Durante su fase final de retorno a la Tierra, la nave Orión, perteneciente a la emblemática misión Artemis II, se verá obligada a interrumpir todo contacto con el centro de control de la NASA durante un lapso de seis minutos. Este intervalo representa el punto de mayor peligro de toda la travesía espacial y concluirá con un amerizaje programado frente a las costas de San Diego el próximo viernes 10 de abril. El horario previsto para este suceso es a las 20:07 hora del Este (lo que equivale a las 20:07 en Ecuador, Colombia, Perú y Bolivia; 19:07 en México, Nicaragua, Costa Rica y El Salvador; 21:07 en Argentina, Brasil y Chile; y las 2:00 del sábado 11 en España).
El fenómeno del “blackout period”: el bloqueo por la burbuja de plasma
La NASA ha denominado formalmente a esta pérdida de señal como “blackout period”. Este fenómeno ocurre debido a que la intensa fricción y la compresión del aire al entrar en la atmósfera producen una “burbuja de plasma” que actúa como un escudo contra las señales de radio. Según informó el Centro de Control en su transmisión oficial:
“Segundos después de la entrada, comenzaremos un periodo de interrupción de las comunicaciones de seis minutos debido a la ionización que generará una capa de plasma alrededor de la nave espacial, lo cual impedirá que recibamos comunicaciones y datos”.
A pesar de que no es la primera vez que ocurre en la historia aeroespacial, el riesgo técnico sigue siendo elevado. Cabe recordar que el pasado lunes, la tripulación de Artemis II ya experimentó un silencio prolongado de cuarenta minutos cuando la nave voló sobre la cara oculta de la Luna; sin embargo, en ese caso, la interrupción fue causada por el bloqueo físico del satélite y no por condiciones atmosféricas.
El experimentado astronauta en retiro Barry “Butch” Wilmore, quien ha vivido tres reingresos espaciales, comentó sobre la carga psicológica de este momento: “Sabes que viene el apagón. Por eso sigues adelante con los procedimientos normales, monitoreando. No puedes dejar que la aprensión te atrape; tienes que concentrarte en tu tarea y actuar, porque si no lo haces, las consecuencias pueden ser bastante graves”.

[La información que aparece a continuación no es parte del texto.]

(** ** The extension *)

Lemma encode_signed_key_eq pk sig e :
  encode_signed_key pk sig = Ok e ↔
  ∃ epk esig, octet_encode pk = inr epk ∧ octet_encode sig = inr esig ∧
    e = [x30] ++ der_length (Z.of_nat (length (epk ++ esig))) ++ epk ++ esig.
Proof.
  assert (∀ epk esig : list byte, [x30] ++ der_length (Z.of_nat (length (epk ++ esig))) ++ epk ++ esig =
    ([x30] ++ (let n := Z.of_nat (length epk) + Z.of_nat (length esig) in
       if n <? 128 then [Z_byte n] else if n <? 256 then [x81; Z_byte n]
       else [x82; Z_byte (Z.shiftr n 8); Z_byte (Z.land n 255)])) ++ epk ++ esig) as Heq.
  { intros epk esig. unfold der_length. rewrite length_app, Nat2Z.inj_add.
    change 255 with (Z.ones 8). rewrite Z.land_ones, Z.shiftr_div_pow2 by lia. by rewrite <- app_assoc. }
  unfold encode_signed_key. split.
  - intros (epk & ?%call_Ok & (esig & ?%call_Ok & [= <-])%bind_Ok)%bind_Ok. exists epk, esig.
    split_and!; [done..|]. by rewrite Heq.
  - intros (epk & esig & -> & -> & ->). rewrite Heq. done.
Qed.

(** What the hand-written encoder produces, the decoder reads back, for keys and
    signatures of up to 32 KiB. *)
Lemma signed_key_roundtrip pk sig e :
  Z.of_nat (length pk) + Z.of_nat (length sig) < 2 ^ 15 → encode_signed_key pk sig = Ok e → decode_signed_key e = Ok (pk, sig).
Proof.
  intros Hl (epk & esig & Hpk & Hsig & ->)%encode_signed_key_eq.
  pose proof (octet_length _ _ Hpk) as Lpk. pose proof (octet_length _ _ Hsig) as Lsig.
  assert (Z.of_nat (length (epk ++ esig)) < 2 ^ 15 + 16) as Hlen by (rewrite length_app; lia).
  unfold decode_signed_key. rewrite reader_new_small; cycle 1.
  { rewrite (length_app [_]), (length_app (der_length _)). generalize dependent (length (epk ++ esig)). intros n Hn.
    unfold der_length. repeat case_match; cbn [length]; lia. }
  cbn [call mbind res_bind].
  rewrite <- (app_nil_r (epk ++ esig)) at 2. rewrite sequence_decode_ok by lia. cbn [call mbind res_bind].
  rewrite (octet_roundtrip _ _ esig Hpk). cbn [call mbind res_bind].
  rewrite <- (app_nil_r esig), (octet_roundtrip _ _ [] Hsig). cbn [call mbind res_bind].
  by rewrite (proj2 (reader_finish_spec [])).
Qed.

(** [ext] is a sequence of two octet strings, and nothing follows the second of them or
    the sequence. *)
Definition signed_key (ext public_key signature : list byte) : Prop :=
  ∃ seq rest, reader_new ext = inr ext ∧ sequence_decode ext = inr (seq, []) ∧
    octet_decode seq = inr (public_key, rest) ∧ octet_decode rest = inr (signature, []).

Lemma decode_signed_key_exact ext pk sig : decode_signed_key ext = Ok (pk, sig) ↔ signed_key ext pk sig.
Proof.
  unfold decode_signed_key, signed_key. split.
  - intros (r & Hr%call_Ok & ([seq r'] & Hq%call_Ok & H)%bind_Ok)%bind_Ok. pose proof (reader_new_inv _ _ Hr) as ->.
    apply bind_Ok in H as ([pk' s1] & H1%call_Ok & ([sig' s2] & H2%call_Ok & ([] & H3%call_Ok & ([] & H4%call_Ok & [= -> ->])
      %bind_Ok)%bind_Ok)%bind_Ok).
    apply reader_finish_spec in H3 as ->. apply reader_finish_spec in H4 as ->. by exists seq, s1.
  - intros (seq & rest & -> & Hq & H1 & H2). cbn [call mbind res_bind]. rewrite Hq. cbn [call mbind res_bind].
    rewrite H1. cbn [call mbind res_bind]. rewrite H2. cbn [call mbind res_bind].
    by rewrite (proj2 (reader_finish_spec [])).
Qed.

(** ** The signed part of the certificate *)

(** [tbs] is the whole first element, header and value, of what the outermost header of
    the certificate encloses. *)
Definition first_element (cert_der tbs : list byte) : Prop :=
  ∃ outer inner value rest n, reader_new cert_der = inr cert_der ∧ cert_der = outer ++ inner ++ value ++ rest ∧
    header_decode cert_der = inr (n, inner ++ value ++ rest) ∧
    header_decode (inner ++ value ++ rest) = inr (Z.of_nat (length value), value ++ rest) ∧ tbs = inner ++ value.

Lemma extract_tbs_der_no_panic cert_der : extract_tbs_der cert_der ≠ Panic.
Proof.
  unfold extract_tbs_der. destruct (reader_new cert_der) as [|r] eqn:Er; [done|]. cbn [call map_err mbind res_bind].
  apply reader_new_inv in Er as ->. destruct (header_decode cert_der) as [|[n r1]] eqn:E1; [done|].
  cbn [call map_err mbind res_bind]. destruct (header_decode_inv _ _ _ E1) as (_ & h1 & ->).
  destruct (header_decode r1) as [|[n2 r2]] eqn:E2; [done|]. cbn [call map_err mbind res_bind].
  destruct (header_decode_inv _ _ _ E2) as (Hn2 & h2 & ->). case_match eqn:Hlt; [done|].
  apply Z.ltb_ge in Hlt. unfold slice. rewrite !length_app in *.
  rewrite (proj2 (Z.leb_le _ _)), (proj2 (Z.leb_le _ _)) by lia. done.
Qed.

Lemma extract_tbs_der_ok outer inner value rest n :
  let d := outer ++ inner ++ value ++ rest in
  reader_new d = inr d → header_decode d = inr (n, inner ++ value ++ rest) →
  header_decode (inner ++ value ++ rest) = inr (Z.of_nat (length value), value ++ rest) →
  extract_tbs_der d = Ok (inner ++ value).
Proof.
  intros d Hr H1 H2. unfold extract_tbs_der. rewrite Hr. cbn [call map_err mbind res_bind]. rewrite H1.
  cbn [call map_err mbind res_bind]. rewrite H2. cbn [call map_err mbind res_bind]. unfold d.
  case_match eqn:Hlt; [apply Z.ltb_lt in Hlt; rewrite !length_app in Hlt; lia|].
  rewrite (app_assoc inner). rewrite <- (slice_app (E:=TlsError) outer (inner ++ value) rest).
  f_equal; rewrite !length_app; lia.
Qed.

Lemma extract_tbs_der_exact cert_der tbs : extract_tbs_der cert_der = Ok tbs ↔ first_element cert_der tbs.
Proof.
  split; [|intros (outer & inner & value & rest & n & Hr & -> & H1 & H2 & ->); by eapply extract_tbs_der_ok].
  unfold extract_tbs_der. destruct (reader_new cert_der) as [|r] eqn:Er; [done|]. cbn [call map_err mbind res_bind].
  pose proof (reader_new_inv _ _ Er) as ->. destruct (header_decode cert_der) as [|[n r1]] eqn:E1; [done|].
  cbn [call map_err mbind res_bind]. destruct (header_decode_inv _ _ _ E1) as (_ & outer & ->).
  destruct (header_decode r1) as [|[m r2]] eqn:E2; [done|]. cbn [call map_err mbind res_bind].
  destruct (header_decode_inv _ _ _ E2) as (Hm & inner & ->). case_match eqn:Hlt; [done|]. apply Z.ltb_ge in Hlt.
  rewrite !length_app in Hlt. assert (∃ value rest, r2 = value ++ rest ∧ m = Z.of_nat (length value)) as (value & rest & -> & ->).
  { exists (take (Z.to_nat m) r2), (drop (Z.to_nat m) r2). rewrite take_drop, length_take. split; [done|lia]. }
  intros Hs. exists outer, inner, value, rest, n. split_and!; [done..|].
  rewrite (app_assoc inner value) in Hs.
  pose proof (slice_app (E:=TlsError) outer (inner ++ value) rest) as Hx. enough (Ok tbs = Ok (E:=TlsError) (inner ++ value)) as [=] by done.
  rewrite <- Hs, <- Hx. f_equal; rewrite !length_app; lia.
Qed.

(** ** The identity a certificate proves *)

(** The certificate is signed by its own key: the signature is one of the bytes of the
    first element of its outermost sequence. *)
Definition self_signed (cert_der : list byte) (cert : Cert) : Prop :=
  signature_algorithm_oid cert = ECDSA_SHA256_OID ∧ tbs_signature_oid cert = ECDSA_SHA256_OID ∧
  ∃ tbs vk sg, first_element cert_der tbs ∧ from_sec1_bytes (spki_raw_bytes cert) = Some vk ∧
    sig_from_der (cert_signature cert) = Some sg ∧ ecdsa_verify vk tbs sg = true.

(** [k] is a valid Ed25519 key and [sig] its signature of [message]. *)
Definition host_signed (k : PublicKey) (message sig : list byte) : Prop :=
  key_type k = Ed25519 ∧ length (key_data k) = ED25519_PUBLIC_KEY_LENGTH ∧ length sig = ED25519_SIGNATURE_LENGTH ∧
  ∃ vk, verifying_key (key_data k) = Some vk ∧ verify_strict vk message sig = true.

(** The first libp2p extension of the certificate. *)
Definition libp2p_extension (cert : Cert) (ext : list byte) : Prop :=
  ∃ before after, extensions cert = Some (before ++ (LIBP2P_EXTENSION_OID, ext) :: after) ∧
    Forall (λ e, e.1 ≠ LIBP2P_EXTENSION_OID) before.

(** What the specification of libp2p TLS asks of a certificate that proves the
    identity of the holder of [k]. *)
Definition certifies (cert_der : list byte) (k : PublicKey) : Prop :=
  ∃ cert ext sig spki,
    cert_from_der cert_der = inr cert ∧ self_signed cert_der cert ∧ libp2p_extension cert ext ∧
    signed_key ext (encode_protobuf k) sig ∧ spki_to_der cert = inr spki ∧
    host_signed k (SIGNATURE_PREFIX ++ spki) sig.

Lemma verify_self_signature_Ok cert_der cert :
  verify_self_signature cert_der cert = Ok () ↔ self_signed cert_der cert.
Proof.
  unfold verify_self_signature, self_signed. case_decide as H1; [naive_solver|].
 rewrite H1. case_decide as H2; [naive_solver|].
  split.
  - intros (tbs & Ht%extract_tbs_der_exact & (vk & Hv & (sg & Hs & Hif)%bind_Ok)%bind_Ok)%bind_Ok.
    destruct (from_sec1_bytes _) as [vk'|] eqn:Ev; [|done]. destruct (sig_from_der _) as [sg'|] eqn:Es; [|done].
    cbn in Hv, Hs. simplify_eq. split_and!; [done..|]. exists tbs, vk, sg. split_and!; try done. by case_match.
  - intros (_ & _ & tbs & vk & sg & ->%extract_tbs_der_exact & -> & -> & Hv). cbn. by rewrite Hv.
Qed.

Lemma verify_host_signature_Ok k message sig :
  verify_host_signature k message sig = Ok () ↔ host_signed k message sig.
Proof.
  unfold verify_host_signature, host_signed, key_verify.
  destruct (key_type k); try (split; [done|by intros [? _]]).
  case_decide as H1; [naive_solver|]. case_decide as H2; [naive_solver|].
  destruct (verifying_key (key_data k)) as [vk|]; [|naive_solver].
  destruct (verify_strict vk message sig) eqn:E; [naive_solver|]. split; [done|]. naive_solver congruence.
Qed.

Lemma find_extension exts oid ext :
  List.find (λ e, bool_decide (e.1 = LIBP2P_EXTENSION_OID)) exts = Some (oid, ext) ↔
  oid = LIBP2P_EXTENSION_OID ∧ ∃ before after, exts = before ++ (oid, ext) :: after ∧
    Forall (λ e : string * list byte, e.1 ≠ LIBP2P_EXTENSION_OID) before.
Proof.
  split.
  - induction exts as [|[o e] exts IH]; [done|]. cbn [List.find fst].
    case_bool_decide as Ho; [intros [= <- <-]; split; [done|]; by exists [], exts|].
    intros (-> & before & after & -> & Hb)%IH. split; [done|]. exists ((o, e) :: before), after.
    split; [done|]. by constructor.
  - intros (-> & before & after & -> & Hb). induction Hb as [|[o e] before Ho _ IH]; cbn [app List.find fst].
    + by rewrite bool_decide_true.
    + by rewrite bool_decide_false.
Qed.

Lemma decode_signed_key_length ext pk sig :
  decode_signed_key ext = Ok (pk, sig) → Z.of_nat (length pk) < u64_mod.
Proof.
  unfold decode_signed_key. intros (r & _ & ([seq r'] & _ & ([pk' seq'] & Hpk%call_Ok & H)%bind_Ok)%bind_Ok)%bind_Ok.
  apply octet_decode_length in Hpk. apply bind_Ok in H as ([? ?] & _ & (_ & _ & (_ & _ & [= <- <-])%bind_Ok)%bind_Ok).
  change u64_mod with (2 ^ 64). lia.
Qed.

Lemma length_encode_ed25519 k : key_type k = Ed25519 → length (key_data k) = ED25519_PUBLIC_KEY_LENGTH →
  length (encode_protobuf k) = 36%nat.
Proof. intros Ht Hl. rewrite encode_protobuf_eq, Ht, !length_app, Hl. done. Qed.

(** The peer id of an Ed25519 key contains the key. *)
Lemma from_ed25519_key k : key_type k = Ed25519 → length (key_data k) = ED25519_PUBLIC_KEY_LENGTH →
  ∃ p : PeerId MH, from_public_key sha256 k = Ok p ∧ peer_ok p ∧ digest_bytes p = encode_protobuf k.
Proof.
  intros Ht Hl. destruct (from_public_key_protobuf_spec (MH:=MH) sha256 sha256_length (encode_protobuf k))
    as (p & Hp & Hok & _ & Hd). exists p. split_and!; [done..|]. rewrite Hd.
  by rewrite decide_True by (rewrite length_encode_ed25519 by done; lia).
Qed.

Protocolos de seguridad y respuesta ante el silencio total
Mientras la cápsula se desplaza a velocidades que superan los 40.200 kilómetros por hora a través del plasma, el escudo térmico de la NASA será sometido a su prueba de resistencia más severa. Los tripulantes están capacitados para centrar su atención exclusivamente en los sistemas internos, preparados para intervenir ante cualquier anomalía que surja durante el descenso.

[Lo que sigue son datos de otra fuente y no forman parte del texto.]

Definition read_binary (bytes : list byte) : res MultiaddrError (Protocol * nat) :=
  '(code, consumed) ← map_err MultiaddrVarint (read_uvarint bytes);
  let rest := drop consumed bytes in
  if code =? IP4_CODE then
    value ← fixed 4 rest "ip4"%string; Ok (Ip4 value, (consumed + 4)%nat)
  else if code =? IP6_CODE then
    value ← fixed 16 rest "ip6"%string; Ok (Ip6 value, (consumed + 16)%nat)
  else if code =? UDP_CODE then
    value ← fixed 2 rest "udp"%string; Ok (Udp (from_be_bytes value), (consumed + 2)%nat)
  else if code =? QUIC_V1_CODE then Ok (QuicV1, consumed)
  else if (code =? DNS_CODE) || (code =? DNS4_CODE) || (code =? DNS6_CODE) then
    let label := if code =? DNS_CODE then "dns"%string
                 else if code =? DNS4_CODE then "dns4"%string else "dns6"%string in
    '(body, used) ← length_prefixed rest label;
    let consumed := (consumed + used)%nat in
    name ← map_err (λ _, InvalidBinaryValue label (utf8_error_text body)) (from_utf8 body);
    let protocol := if code =? DNS_CODE then Dns name
                    else if code =? DNS4_CODE then Dns4 name else Dns6 name in
    Ok (protocol, consumed)
  else if code =? P2P_CODE then
    '(body, used) ← length_prefixed rest "p2p"%string;
    let consumed := (consumed + used)%nat in
    peer_id ← map_err (λ e, InvalidBinaryValue "p2p"%string (to_string e)) (pid_from_bytes body);
    Ok (P2p peer_id, consumed)
  else Err (UnknownProtocolCode code).

(** ** Addresses *)

(** [new], [from_protocols], [push], [len], [is_empty]; the slice and the iterators are the
    list itself. *)
Definition multiaddr_new : Multiaddr := {| protocols := [] |}.
Definition from_protocols (ps : list Protocol) : Multiaddr := {| protocols := ps |}.
Definition push (m : Multiaddr) (p : Protocol) : Multiaddr := {| protocols := protocols m ++ [p] |}.
Definition multiaddr_len (m : Multiaddr) : nat := length (protocols m).
Definition multiaddr_is_empty (m : Multiaddr) : bool := bool_decide (protocols m = []).

Definition has_quic_v1 (m : Multiaddr) : bool :=
  existsb (λ p, match p with QuicV1 => true | _ => false end) (protocols m).

Fixpoint first_p2p (ps : list Protocol) : option P :=
  match ps with [] => None | P2p p :: _ => Some p | _ :: ps => first_p2p ps end.

Definition peer_id (m : Multiaddr) : option P := first_p2p (protocols m).

Definition encapsulate (m other : Multiaddr) : Multiaddr :=
  {| protocols := protocols m ++ protocols other |}.

(** [for idx in (0..=n).rev()]. *)
Fixpoint decapsulate_loop (m suffix : list Protocol) (idx : nat) : option Multiaddr :=
  if decide (take (length suffix) (drop idx m) = suffix)
  then Some {| protocols := take idx m |}
  else match idx with O => None | S idx => decapsulate_loop m suffix idx end.

Definition decapsulate (m suffix : Multiaddr) : option Multiaddr :=
  if decide (protocols suffix = []) then Some m
  else if decide (length (protocols m) < length (protocols suffix))%nat then None
  else decapsulate_loop (protocols m) (protocols suffix)
         (length (protocols m) - length (protocols suffix)).

Definition is_quic_transport (m : Multiaddr) : bool :=
  match protocols m with
  | [h; Udp _; QuicV1] => is_host h
  | _ => false
  end.

Definition to_bytes (m : Multiaddr) : list byte :=
  fold_left (λ out p, write_binary p out) (protocols m) [].

Fixpoint from_bytes_loop (fuel : nat) (bytes : list byte) (offset : nat) (ps : list Protocol)
    : res MultiaddrError Multiaddr :=
  match fuel with
  | O => Panic
  | S fuel =>
      if decide (offset < length bytes)%nat then
        '(protocol, consumed) ← read_binary (drop offset bytes);
        from_bytes_loop fuel bytes (offset + consumed) (ps ++ [protocol])
      else Ok {| protocols := ps |}
  end.

Definition from_bytes (bytes : list byte) : res MultiaddrError Multiaddr :=
  from_bytes_loop (S (length bytes)) bytes 0 [].

(** ** Lemmas *)

(** What the Rust types guarantee of a component. *)
Definition name_ok (s : string) : Prop := str_ok s ∧ is_u64 (Z.of_nat (length (as_bytes s))).
Definition protocol_ok (p : Protocol) : Prop :=
  match p with
  | Ip4 b => length b = 4%nat
  | Ip6 b => length b = 16%nat
  | Dns n | Dns4 n | Dns6 n => name_ok n
  | Udp port => 0 <= port < 65536
  | QuicV1 => True
  | P2p p => pid_ok p
  end.
Definition maddr_ok (m : Multiaddr) : Prop := Forall protocol_ok (protocols m).

Lemma code_u64 p : is_u64 (code p).
Proof using. destruct p; split; vm_compute; done. Qed.

Lemma write_binary_app p out : write_binary p out = out ++ write_binary p [].
Proof using.
  unfold write_binary. cbv zeta. rewrite (write_uvarint_app (code p) out).
  destruct p; rewrite ?(write_uvarint_app _ (_ ++ _)), ?(write_uvarint_app _ (write_uvarint _ [])),
    ?app_assoc; done.
Qed.

Lemma be_bytes_roundtrip port : 0 <= port < 65536 → from_be_bytes (to_be_bytes port) = port.
Proof using.
  intros Hp. unfold from_be_bytes, to_be_bytes. rewrite !byte_Z_Z_byte.
  rewrite (Z.mod_small (port / 256)); [|split; [apply Z.div_pos; lia|apply Z.div_lt_upper_bound; lia]].
  pose proof (Z.div_mod port 256 ltac:(lia)). lia.
Qed.

Lemma fixed_app n v rest label :
  length v = n → fixed n (v ++ rest) label = Ok v.
Proof using.
  intros <-. unfold fixed. rewrite decide_False by (rewrite length_app; lia).
  by rewrite take_app_length.
Qed.

Lemma length_prefixed_app body rest label :
  is_u64 (Z.of_nat (length body)) →
  length_prefixed (write_uvarint (Z.of_nat (length body)) [] ++ body ++ rest) label
    = Ok (body, length (write_uvarint (Z.of_nat (length body)) [] ++ body)).
Proof using.
  intros Hb. unfold length_prefixed. rewrite read_uvarint_write by done.
  cbn [map_err mbind res_bind]. rewrite <- (length_uvarint _ Hb).
  set (w := write_uvarint _ []). rewrite (proj2 (Z.ltb_ge _ _)) by (rewrite !length_app; lia).
  rewrite slice_app. cbn [mbind res_bind]. rewrite length_app. do 2 f_equal. lia.
Qed.

(** What follows the code of a component. *)
Definition body_bytes (p : Protocol) : list byte :=
  match p with
  | Ip4 b | Ip6 b => b
  | Dns n | Dns4 n | Dns6 n => write_uvarint (Z.of_nat (length (as_bytes n))) [] ++ as_bytes n
  | Udp port => to_be_bytes port
  | QuicV1 => []
  | P2p p => write_uvarint (Z.of_nat (length (pid_to_bytes p))) [] ++ pid_to_bytes p
  end.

Simultáneamente, el equipo en tierra mantendrá un monitoreo pasivo a la espera de retomar la señal. Una vez que el contacto se restablezca tras los seis minutos de silencio, se procederá a confirmar el bienestar de los astronautas. En paralelo, diversas unidades de las Fuerzas Armadas de Estados Unidos se encuentran ya desplegadas en el océano Pacífico para ejecutar un rescate veloz apenas ocurra el amerizaje.
Altas temperaturas y el proceso de frenado de la nave Orión
Antes de ingresar en la zona de silencio, la Orión deberá separarse de su módulo de servicio y ajustar su trayectoria para que el escudo térmico reciba de forma directa el impacto calórico. Se estima que la temperatura en el exterior del módulo de tripulación alcanzará los 2.700 grados centígrados (5.000 °F), mientras la nave viaja a más de 40.200 kilómetros por hora (24.000 mph). Estas cifras son alarmantes, pues superan por más del doble el calor del magma volcánico.

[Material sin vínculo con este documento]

#[export] Instance PeerAddrError_display : Display PeerAddrError := λ e,
  match e with
  | PeerAddrMultiaddr e => "multiaddr parse error: " ++ to_string e
  | MissingPeerId => "peer address must end with /p2p/<peer-id>"
  | NonTerminalPeerId => "peer id protocol must be terminal"
  | TransportContainsPeerId => "transport address must not already contain /p2p"
  | EmptyTransport =>
      "transport address must contain at least one protocol before /p2p/<peer-id>"
  end%string.

Section peer_addr.
Context {P : Type} `{PidEq : EqDecision P}.

Record PeerAddr : Type := { pa_transport : Multiaddr P; pa_peer_id : P }.

Definition is_p2p (p : Protocol P) : bool := match p with P2p _ => true | _ => false end.

Definition pa_new (transport : Multiaddr P) (peer_id : P) : res PeerAddrError PeerAddr :=
  if existsb is_p2p (protocols transport) then Err TransportContainsPeerId
  else if decide (protocols transport = []) then Err EmptyTransport
  else Ok {| pa_transport := transport; pa_peer_id := peer_id |}.

Definition quic_v1 (ip : IpAddr) (udp_port : Z) (peer_id : P) : PeerAddr :=
  let host := match ip with V4 o => Ip4 o | V6 o => Ip6 o end in
  let transport := {| protocols := [host; Udp udp_port; QuicV1] |} in
  {| pa_transport := transport; pa_peer_id := peer_id |}.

A lo largo de un descenso de 400.000 pies (unos 121 kilómetros), la aeronave reducirá su velocidad inicialmente solo por la fricción del aire. Al llegar a una altura aproximada de 6.700 metros (22.000 pies), se activará el complejo sistema de paracaídas. Este paso es vital para desacelerar la Orión hasta los 32 kilómetros por hora (20 mph) finales, garantizando un impacto suave en el agua. En total, la maniobra completa desde que toca la atmósfera hasta el mar durará cerca de trece minutos.